• [Collected data]
================

(* ===== verification/_CoqProject ===== *)
-Q . S2P
Prelude.v
Crypto.v
Codec.v
Protocol.v
Control.v
System.v
Bus.v
Memory.v
Trace.v
Device.v
Data.v
Firmware.v
Station.v
Runtime.v
Wpa2.v
Handshake.v
Wpa2Runtime.v
Production.v
Embassy.v
EmbassyTasks.v
TestSupport.v
Primitives.v
CodecTests.v
BusTests.v
MemoryTests.v
ProtocolTests.v
ControlTests.v
DeviceTests.v
DataTests.v
FirmwareTests.v
StationTests.v
RuntimeTests.v
Wpa2Tests.v
EmbassyTests.v
Wpa2RuntimeTests.v
ProductionTests.v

================

• [About this exercise] Give back, unchanged, the line that holds "TestSupport.v" along with all lines after it through the last line above.

• [Expected answer]
TestSupport.v
Primitives.v
CodecTests.v
BusTests.v
MemoryTests.v
ProtocolTests.v
ControlTests.v
DeviceTests.v
DataTests.v
FirmwareTests.v
StationTests.v
RuntimeTests.v
Wpa2Tests.v
EmbassyTests.v
Wpa2RuntimeTests.v
ProductionTests.v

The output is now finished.